“♫ And if I should falter/ Would you open your arms out to me?/ We can make love, not war/ And live at peace with our hearts” (A little respect; Erasure).
Estamos vivendo no tempo em que as redes sociais estão moldando os comportamentos, relações e, em muitos casos, a visão de mundo. Uma transformação inquietante tem emergido: a ideia de que, protegidos por uma tela, pode-se dizer o que quiser, sem consequências.
No ambiente digital, muitas vezes as pessoas se escondem atrás de avatares, perfis editados, onde expor uma opinião parece inofensivo. Protegidos pelo anonimato ou pela distância física, muitos se permitem dizer coisas que jamais diriam pessoalmente. O efeito é imediato: o tom das discussões se torna mais agressivo, as ofensas frequentes, e o espaço para a troca de ideias vira uma arena de batalhas verbais.
O transbordamento para a vida real
Esse comportamento, antes restrito ao digital, está contaminando a vida fora da internet.
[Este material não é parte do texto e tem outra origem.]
Definition acknowledge_checkpoint (now : Z) (published : bool) (staged : option StagedManifest)
    (c : TrainingCommand) (version update : Z) (checkpoint_id manifest_sha256 : string)
    : M Database TrainingError unit :=
  let command := AcknowledgeCheckpoint c version update checkpoint_id manifest_sha256 in
  transaction (
    replay ← accept node now command true;
    v ← scoped command;
    p ← prepared_of v;
    throw_if (negb (version =? rs_schema_version (tp_resolved p))) (TConflict "version");;
    match replay with
    | Some _ => mret tt
    | None =>
        m ← some_or (TFailed "manifest") staged;
        throw_if (negb (String.eqb (sm_sha256 m) manifest_sha256
                        && same (as_attempt_id (sm_scope m)) (Some (tc_attempt_id c))
                        && same (as_job_id (sm_scope m)) (Some (tc_job_id c))
                        && same (as_fence (sm_scope m)) (Some (tc_fence c))
                        && same (as_update (sm_scope m)) (Some update))) (TConflict "staged");;
        throw_if (negb (same (ta_liveness v) LRunning) || (ta_lease_expires_at v <=? now))
                 (TConflict "stopped or expired");;
        throw_if (negb published) (TFailed "publish");;
        save (set_checkpoint (Some manifest_sha256) (Some checkpoint_id) v);;
        receipt command "committed"
    end).

(** ** Stop *)

(** A stop of an attempt that was never prepared here. *)
Definition stop_rejected (now : Z) (rejected : Command) (c : TrainingCommand) (reason : string)
    : M Database TrainingError TrainingStopReceipt :=
  throw_if (negb (same_scope c (base rejected))) (TConflict "scope");;
  transaction (
    prior ← accept node now (Stop c reason) false;
    match prior with
    | Some (String _ _ as encoded) => some_or (TInvalid "receipt") (decode_stop encoded)
    | _ =>
        let r := mkStopReceipt (tc_attempt_id c) (tc_fence c) (tc_node c) None None true now in
        receipt (Stop c reason) (encode_stop r);; mret r
    end).

(** The intent of a stop: [Some] receipt when it was already answered. *)
Definition stop_intent (now : Z) (c : TrainingCommand) (reason : string)
    : M Database TrainingError (option TrainingStopReceipt) :=
  transaction (
    replay ← accept node now (Stop c reason) false;
    v ← scoped (Stop c reason);
    match replay with
    | Some (String _ _ as encoded) =>
        r ← some_or (TInvalid "receipt") (decode_stop encoded); mret (Some r)
    | _ =>
        let v := set_reason (Some reason) v in
        save (if absent (ta_spawn_nonce v) then set_liveness LStopping v else v);;
        mret None
    end).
O que era dito sem filtro nas redes agora é proferido em espaços públicos, no trabalho, nas ruas. A linha entre o mundo virtual e o real se dissolveu. As pessoas, habituadas à ideia de que suas opiniões não precisam ser ponderadas ou respeitosas online, trazem essa mesma postura para o convívio social.
O resultado é uma sociedade cada vez mais polarizada e com menos capacidade de diálogo. A empatia, fundamental nas relações humanas, está sendo deixada de lado. Argumentar e ouvir se tornaram atos raros. Muitos preferem afirmar categoricamente que estão certos, ignorando os sentimentos ou perspectivas alheias.
Nas redes, o comportamento rude é, de certo modo, recompensado. Quanto mais polêmica uma postagem, maior o engajamento. Isso cria a falsa impressão de que, para ser ouvido, é necessário ser barulhento e agressivo. No mundo real, essa lógica parece estar se repetindo para alguns: quanto mais rudes, mais atenção recebem. Mas, fora das telas, o impacto das palavras é mais profundo.
A normalização da idiotice
O perigo dessa transformação é a normalização da grosseria e da intolerância. O espaço para o diálogo saudável diminui, enquanto a cultura do cancelamento se expande. As pessoas deixam de debater ideias ou aprender com perspectivas diferentes, preferindo impor suas verdades e destruir quem discorde.
Parte dessa desconexão entre fala e responsabilidade está na própria arquitetura das redes sociais, que priorizam a comunicação rápida em detrimento da reflexão. Quando uma opinião é postada online, não há tempo para pensar nas consequências. A empatia é ofuscada pela pressa.
Além disso, o distanciamento físico nas redes dá a falsa impressão de imunidade às repercussões das palavras. Se não se vê o rosto de quem é ofendido, a dor causada parece inexistente. Contudo, na vida real, essa desconexão desaparece. A agressividade, antes confinada ao digital, se torna um ato de violência verbal direto, afetando profundamente as relações interpessoais.
Parece que as pessoas perderam a noção do bom senso; perderam o respeito e acham isso perfeitamente normal, pois é o seu suposto direito de manifestação ou liberdade de expressão. A civilidade foi descartada do dicionário.
O desafio virou resgatar a habilidade de ouvir e dialogar, de relembrar que as palavras têm peso e podem construir ou destruir pontes entre as pessoas. A educação digital, assim, se torna essencial para o uso das redes sociais como um espaço de troca respeitosa, e não de guerra ideológica. E, consequentemente, surge a necessidade de levar a mesma reflexão para fora do digital, redescobrindo-se a capacidade de discutir ideias com serenidade, mesmo quando há discordâncias profundas.